Richardson v. Richardson,
The court erred in dismissing defendant’s cross action. This error made any further proceedings in plaintiff’s action for divorce likewise erroneous. Defendant’s assignments of error must be sustained.
Plaintiff’s appeal and assignments of error bear upon the fourth issue, the jury’s answer to which established that he was the father of the child Rhonda, born 7 January 1966. If the fourth issue be answered Yes, the fifth must also be answered in the affirmative, since plaintiff admits he has never supported the child and denies his responsibility.
The usually accepted average period of pregnancy is 280 days. 2 Taylor, Principles and Practice of Medical Jurisprudence 24 (12th Ed. 1965). “[I]n the absence of evidence to the contrary, the term of pregnancy is presumed to be ten lunar months or 280 days. . . . Whether, according to the laws of nature, the term of pregnancy may extend 322 days or more from the moment of conception, is a proper subject of testimony by qualified medical experts.”
Byerly v.

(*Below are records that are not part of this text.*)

Lemma initialize_integration_reads accounts :
  reads_canonical InitializeRewardsIntegration accounts (try_initialize_rewards_integration accounts).
Proof.
  start_canon. unfold try_initialize_rewards_integration. ksteps.
  match goal with H : foreign_step L ?L', Hj : data (acct ?L' ?k) = JournalData _ _ |- _ =>
    pose proof (journal_at L' (proj1 (good_foreign _ _ Hinv H)) k _ _ Hj) end.
  canon ca_initialize_integration.
Qed.

Lemma collect_reads accounts :
  reads_canonical CollectIntegrationRewards accounts (try_collect_integration_rewards accounts).
Proof.
  start_canon. unfold try_collect_integration_rewards, collect_integration_checks. ksteps.
  all: canon ca_collect.
Qed.

#[local] Hint Resolve
  initialize_program_reads migrate_reads set_admin_reads configure_program_reads
  initialize_journal_reads initialize_distribution_reads configure_debt_reads
  finalize_debt_reads configure_rewards_reads finalize_rewards_reads distribute_reads
  initialize_contributor_reads set_rewards_manager_reads configure_contributor_reads
  verify_root_reads initialize_deposit_reads pay_reads enable_write_off_reads write_off_reads
  initialize_swap_destination_reads sweep_reads withdraw_sol_reads economic_burn_rate_reads
  withdraw_deposit_reads initialize_integration_reads collect_reads : canonical.

(** Whatever the instruction. *)
Lemma process_reads ix accounts : reads_canonical ix accounts (process ix accounts).
Proof.
  destruct ix; cbn [process];
    auto with canonical.
Qed.
End Handlers.

(** ** The property *)
Section Claims.
Context `{R : Runtime RdData} `{!RdLaws R} `{!ProofCodec}.

(** C9: accounts cannot be substituted.  Whatever accounts are sent with an
    instruction, on any ledger the program reaches: if it succeeds, the accounts
    it has read ([st_index] of them) are, position by position, those of a list
    of [client_accounts]: what the client's constructor of that instruction
    derives for some wallets, epochs, nodes, service keys and integration
    programs.  So the program's own accounts and their token accounts are at
    their derived addresses, and the mint, the token program, the associated
    token accounts of the recipients the contributor's account records, the swap
    program the config names and its authority are the expected ones.  Not
    constrained, because the program leaves them to the program it invokes: the
    configuration registry, program state and fills registry of a sweep (any
    three accounts, although the client derives the first two), and the
    integration program's distribution and bucket of a collection. *)
Theorem accounts_are_canonical (L0 L : Ledger RdData) accounts bytes s :
  genesis L0 -> rtc ledger_step L0 L ->
  try_process_instruction ID accounts bytes (initial_state L) = Ok (tt, s) ->
  exists ix, try_from_slice instruction_data bytes = Some ix /\
    canonical L ix accounts (st_index s).
Proof.
  intros Hg Hsteps Hrun.
  pose proof (proj1 (execution_good _ _ (genesis_inv _ Hg) Hsteps)) as Hinv.
  unfold try_process_instruction, ensure, lift, mbind, M_bind in Hrun. cbn in Hrun.
  destruct (try_from_slice instruction_data bytes) as [ix|]; [|done]. cbn in Hrun.
  exists ix. split; [done|]. exact (process_reads L Hinv ix accounts _ _ Hrun).
Qed.
End Claims.
Lemma process_backed (L L' : Ledger RdData) ix accounts trace :
  ledger_inv L -> funded L -> supply_ok L ->
  instruction_valid ix -> Forall (fun info => fits 256 (key info)) accounts ->
  run (process ix accounts) L = Ok (L', trace) -> total_lamports L' = total_lamports L ->
  funded L'.
Proof.
  intros Hinv Hf Hs Hv Hk Hrun Ht. destruct (calm ix) eqn:Hc.
  - pose proof (keeps_run _ _ _ _ _ _ (process_keeps L Hinv ix accounts Hv Hk) Hrun) as (Hg & Hfunds & _).
    eapply funds_le_funded; [apply Hg|by apply Hfunds|done].
  - destruct ix; try discriminate Hc; cbn [process instruction_valid] in *;
      (eapply settles_run; [|exact Hrun|exact Ht]).
    + by apply finalize_rewards_funds.
    + apply distribute_funds; try done. apply Hv.
    + apply pay_funds; try done. apply Hv.
    + by apply withdraw_sol_funds.
    + by apply withdraw_deposit_funds.
Qed.
End Settled.

Section Executions.
Context `{HP : Pda} `{HK : KnownPrograms} `{HB : BuildProfile}.

(** A step of a history in which the runtime keeps the books: an instruction
    leaves the total as it is, and there is never more SOL than the supply. *)
Inductive balanced_step (L L' : Ledger RdData) : Prop :=
  | balanced_instruction :
      instruction_step L L' -> total_lamports L' = total_lamports L -> balanced_step L L'
  | balanced_foreign : foreign_step L L' -> supply_ok L' -> balanced_step L L'.

Lemma balanced_step_funded (L L' : Ledger RdData) :
  ledger_inv L -> supply_ok L -> funded L -> balanced_step L L' ->
  ledger_inv L' /\ supply_ok L' /\ funded L'.
Proof.
  intros Hinv Hs Hf [Hi Ht|Hi Hs'].
  - pose proof (ledger_step_good _ _ Hinv (step_instruction _ _ Hi)) as [Hinv' _].
    split_and!; [done|unfold supply_ok in *; lia|].
    destruct Hi as [R HR HC accounts bytes trace HP' HK' HB' Hb Hk Hrun]. clear Hinv'.
    revert Hinv Hs Hf Ht. rewrite <- HP', <- HK'. intros Hinv Hs Hf Ht.
    apply entrypoint_ok in Hrun as (ix & Hv & _ & Hrun); [|done].
    by eapply process_backed.
  - destruct (good_foreign _ _ Hinv Hi) as [Hinv' _].
    split_and!; [done|done|]. apply (funds_le_funded L L'); [done|by apply funds_foreign|done].
Qed.

(** C6: recorded funds are backed.  Whatever instructions are sent to the
    program and whatever other programs do, as long as the runtime checks that
    instructions conserve lamports, every account of a ledger the program reaches
    holds what the program says it does: the journal at least its recorded SOL
    balance, a distribution with finalized rewards at least the relay fee of
    every reward still to be distributed, in any build profile. *)
Theorem recorded_funds_are_backed (L0 L : Ledger RdData) k :
  genesis L0 -> supply_ok L0 -> rtc balanced_step L0 L ->
  match data (acct L k) with
  | JournalData j _ => Jrnl.total_sol_balance j <= lamports (acct L k)
  | DistributionData d _ =>
      Dist.is_rewards_calculation_finalized d = true ->
      Dist.distribute_rewards_relay_lamports d
        * (Dist.total_contributors d - Dist.distributed_rewards_count d) <= lamports (acct L k)
  | _ => True
  end.
Proof.
  intros Hg Hs Hsteps.
  assert (funded L0) as Hf0.
  { intros k'. rewrite owed_untyped by apply Hg. apply (ledger_wf_lamports L0 k'), Hg. }
  assert (ledger_inv L /\ funded L) as [Hinv Hf].
  { pose proof (genesis_inv _ Hg) as Hinv. clear Hg. induction Hsteps as [L|L1 L2 L3 H1 _ IH]; [done|].
    destruct (balanced_step_funded _ _ Hinv Hs Hf0 H1) as (? & ? & ?). by apply IH. }
  specialize (Hf k). destruct (data (acct L k)) eqn:E; try done. cbn [owed] in Hf. intros Hfin.
  rewrite Hfin in Hf. etransitivity; [|exact Hf]. unfold outstanding_rewards.
  pose proof (ledger_wf_data _ _ _ (inv_wf _ Hinv) E).
  apply Z.mul_le_mono_nonneg_l; [nonneg|lia].
Qed.
End Executions.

Tolbert,
When a child is born in wedlock, the law presumes it to be legitimate, and this presumption can be rebutted only by facts and circumstances which show that the husband could not have been the father, as that he was impotent or could not have had access to his wife.
State v. McDowell,
This record is devoid of any evidence that defendant has committed any act of adultery. At the conclusion of defendant’s evidence, however, counsel for plaintiff informed the court that he “would like to offer some additional evidence on the question, of paternity.” The court declined to permit plaintiff to offer such evidence, and plaintiff assigns this ruling as error. The record does not disclose the identity of the proposed witnesses or what their testimony would have been. It cannot be determined, therefore, whether either the witness or his testimony would have been competent. “Failure to show what the witness would have answered renders the ruling nonprejudicial.”
Westmoreland v. R. R.,
To entitle plaintiff to an absolute divorce, he was required to prove that he and defendant had lived continuously separate and apart for at least one year next preceding the institution of this action on 21 March 1966. On this record, the law presumes that plaintiff is the father of Rhonda and that she was conceived on or about 3 April 1965, a time within the year next preceding the institution of *198 the action. Yet the court peremptorily instructed the jury that if they found the facts to be as all the evidence tended to show, they would answer the third issue Yes. As plaintiff correctly points out, “We have the anomalous situation of a jury determination that the parties have lived continuously separate and apart from each other during the period of gestation but that one of the parties is the father of the child of the other party.” On this record, the third and fourth issues may not each be answered Yes, and the court should have instructed the jury that if they answered the third issue Yes, they would answer the fourth issue No.
Fundamental error pervaded the trial of this case. Since the judgments dismissing defendant’s cross action and awarding plaintiff an absolute divorce must be set aside, justice requires that the adjudication of paternity likewise be vacated and that a trial de novo be had on all issues raised by the pleadings. Defendant’s pleadings are minimal. If so advised, she may move for permission to re-plead.
The decision is this: On defendant’s appeal, the judgment dismissing the cross action is reversed; the decree of absolute divorce is vacated and a new trial ordered. On plaintiff’s appeal, the adjudication of paternity is set aside and a new trial ordered.
Plaintiff’s appeal,
New .trial.
Defendant’s appeal,
Reversed and remanded.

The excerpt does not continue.